ELISA was used to determine the IL‐37 expression levels in the serum samples of 115 patients with IAV infection within 48 hours after diagnosis and 102 healthy controls. The results showed that the serum IL‐37 content was 324.4 ± 43.17 pg/mL in the patients with IAV infection and 129.2 ± 19.23 pg/mL in the healthy control group, with a statistically significant difference (P < 0.05) between the two groups (Figure 1).

Comparison of the serum levels of IL‐37 in IAV patients and healthy controls; *P < 0.05

3.2. The level of IL‐37 in the PBMCs of the patients with IAV was increased

PBMCs were isolated from the blood samples of 30 IAV patients and 30 healthy subjects. RT‐qPCR was used to determine the IL‐37 mRNA expression in PBMCs. The results showed that the IL‐37 mRNA expression in the PBMCs of the IAV patients was upregulated (Figure 2), which is consistent with the results of the serum test.

Comparison of the expression levels of IL‐37 mRNA in the PBMCs of IAV patients and healthy controls.
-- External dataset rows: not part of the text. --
(** What a child may be under a parent. *)
Record child_of (p c : Slot I) : Prop := {
  child_path : ∃ name, NodePath.child (s_path p) name = Ok (s_path c);
  child_caps : ∃ names, CapSet.attenuate_held_by (s_caps p) (Some (s_path c)) (s_path p)
    ((grant <$> names) ++ filter (λ g, is_deny g = true) (grants (s_caps p))) = Ok (s_caps c);
  child_budget : budget_within (s_budget c) (s_budget p);
  child_numeric : numeric_within (s_numeric c) (s_numeric p);
  child_stdlib : s_unsafe_stdlib c = true → s_unsafe_stdlib p = true;
  child_debug : s_unsafe_debug c = true → s_unsafe_debug p = true
}.

Definition root_ok sl : Prop :=
  s_parent sl = 0%N ∧ s_path sl = NodePath.root ∧
  ∃ gs, s_caps sl = CapSet.root_held_by NodePath.root gs.

(** The parent is live in [s] and older. *)
Definition parented s sl : Prop :=
  ∃ j p, slots s !! j = Some p ∧ s_id p = s_parent sl ∧ s_id p ≠ 0%N ∧ s_alive p = true ∧
         (s_parent sl < s_id sl)%N ∧ child_of p sl.

Record slot_ok s sl : Prop := {
  ok_state : is_Some (s_inst sl) ∨ is_Some (s_snap sl);
  ok_pending : length (s_pending sl) ≤ MAX_PENDING;
  ok_path : NodeFacts.valid (s_path sl);
  ok_place : root_ok sl ∨ parented s sl
}.

(** The table, all but that every used slot is live: a slot between its
    claim and its build is used and not yet live. *)
Record wf0 s : Prop := {
  wf_index id i :
    index s !! id = Some i ↔ id ≠ 0%N ∧ ∃ sl, slots s !! i = Some sl ∧ s_id sl = id;
  wf_ids i sl : slots s !! i = Some sl → (s_id sl < next_id s)%N;
  wf_next : (0 < next_id s < 2 ^ 32)%N;
  wf_len : length (slots s) ≤ max_instances s;
  wf_rate : (spawns_this_step s ≤ spawn_rate s < 2 ^ 32)%N;
  wf_identity : (N.of_nat (str_len (default "" (host_identity s))) < 2 ^ 32)%N;
  wf_slot i sl : slots s !! i = Some sl → s_id sl ≠ 0%N → s_alive sl = true → slot_ok s sl;
  wf_clean : Forall clean (slots s)
}.

Definition all_live s : Prop :=
  ∀ i sl, slots s !! i = Some sl → s_id sl ≠ 0%N → s_alive sl = true.

Definition wf s : Prop := wf0 s ∧ all_live s.

Lemma wf0_in_table s : wf0 s → in_table s.
Proof.
  intros Hw. split; [|apply Hw..]. intros id i [_ (sl & Hi & _)]%(wf_index s Hw).
  by eapply lookup_lt_Some.
Qed.

Lemma wf_find s id i : wf0 s → find s id = Some i ↔
  id ≠ 0%N ∧ ∃ sl, slots s !! i = Some sl ∧ s_id sl = id.
Proof.
  intros Hw. unfold find. case_bool_decide as Hnz; [naive_solver|]. apply wf_index, Hw.
Qed.

Lemma wf_slot_of s id sl : wf0 s → slot_of s id = Some sl ↔
  id ≠ 0%N ∧ ∃ i, slots s !! i = Some sl ∧ s_id sl = id.
Proof.
  intros Hw. unfold slot_of. split.
  - intros (i & Hf & Hi)%bind_Some. apply wf_find in Hf as (? & sl' & ? & ?); [|done]. naive_solver.
  - intros (Hid & i & Hi & Hs). apply bind_Some. exists i. split; [|done].
    apply wf_find; naive_solver.
Qed.

(** Handles are distinct. *)
Lemma wf_unique s i j a b :
  wf0 s → slots s !! i = Some a → slots s !! j = Some b → s_id a = s_id b → s_id a ≠ 0%N → i = j.
Proof.
  intros Hw Ha Hb Hab Hnz.
  assert (index s !! s_id a = Some i) by (apply wf_index; naive_solver).
  assert (index s !! s_id a = Some j) by (apply wf_index; naive_solver). congruence.
Qed.

Lemma wf_none s id : wf0 s → find s id = None → id = 0%N ∨
  ∀ i sl, slots s !! i = Some sl → s_id sl ≠ id.
Proof.
  intros Hw Hf. destruct (decide (id = 0%N)) as [|Hnz]; [by left|right]. intros i sl Hi Hs.
  assert (find s id = Some i) by (apply wf_find; naive_solver). congruence.
Qed.

(** *** Quiet operations keep it *)

Lemma child_of_same p c p' c' :
  same_slot p p' → same_slot c c' → child_of p c → child_of p' c'.
Proof. intros [] [] []. split; by repeat match goal with H : _ = _ |- _ => rewrite H end. Qed.

Lemma quiet_slot_ok s s' sl sl' :
  quiet s s' → same_slot sl sl' → slot_ok s sl → slot_ok s' sl'.
Proof.
  intros Hq Hs Hok. pose proof Hs as []. destruct Hok as [Hst Hp Hv Hpl]. split.
  - rewrite same_snap. naive_solver.
  - auto.
  - by rewrite same_path.
  - destruct Hpl as [(Hr & Hpa & Hc)|(j & p & Hj & Hid & Hnz & Hal & Hlt & Hch)].
    + left. split_and!; [congruence|congruence|by rewrite same_caps].
    + right. destruct (quiet_lookup s s' j p Hq Hj) as (p' & Hj' & Hp').
      exists j, p'. rewrite same_parent, same_id, (SwarmQuiet.same_id _ _ Hp'), (SwarmQuiet.same_alive _ _ Hp').
      split_and!; [done..|]. by eapply child_of_same.
Qed.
The total RNA of PBMCs was extracted from IAV patients (n = 30) and healthy subjects (n = 30) using TRIzol^®, and IL‐37 mRNA expression was measured by RT‐qPCR; *P < 0.05

3.3. IAV upregulates IL‐37 expression at the cell level

The IL‐37 mRNA expression was determined using RT‐PCR and the content of IL‐37 in the supernatant of cells was determined using ELISA after the A549 cells and PBMCs were infected with 1 MOI IAV A/Hong Kong/498/97 H3N2. The results showed that the expression of IL‐37 in A549 cells and PBMCs was upregulated after the IAV infection (Figure 3).

Influenza A virus induced the expression of IL‐37 at the cellular level. After the A549 cells and PBMCs were infected with 1 MOI IAV for 24 h, A, the expression of IL‐37 mRNA in the A549 cells was measured by RT‐qPCR; B, IL‐37 in the supernatant of the A549 cells was measured using ELISA; C, The expression of IL‐37 mRNA in the PBMCs was determined by RT‐qPCR; D, IL‐37 in the supernatant of the PBMCs cells was measured using ELISA; *P < 0.05

3.4. IL‐37 protein inhibits IAV replication

A549 cells were pretreated with 50 ng/mL recombinant human IL‐37 (R&D System, Minneapolis, MN) for 12 hours and then infected with H3N2 for 3 hours. The cells were harvested, and the expression levels of the three different forms of IAV were measured (mRNA, cRNA, and vRNA).15, 17 The results showed that the expression levels of the viral mRNA, cRNA, and vRNA were significantly inhibited compared to those of the control group (Figure 4A). Furthermore, the virus titers at different time points (12, 24, 36, and 48 hours) were measured using the hemagglutination titer test.15, 17 As time progressed in the IL‐37‐pretreated A549 cells, the progeny virus was released into the supernatant of the cell culture after infection with influenza virus was significantly reduced compared to that of the control, demonstrating that the hemagglutination titer could not be increased (Figure 4B) and indicating that IL‐37 could significantly inhibit the replication of the influenza virus.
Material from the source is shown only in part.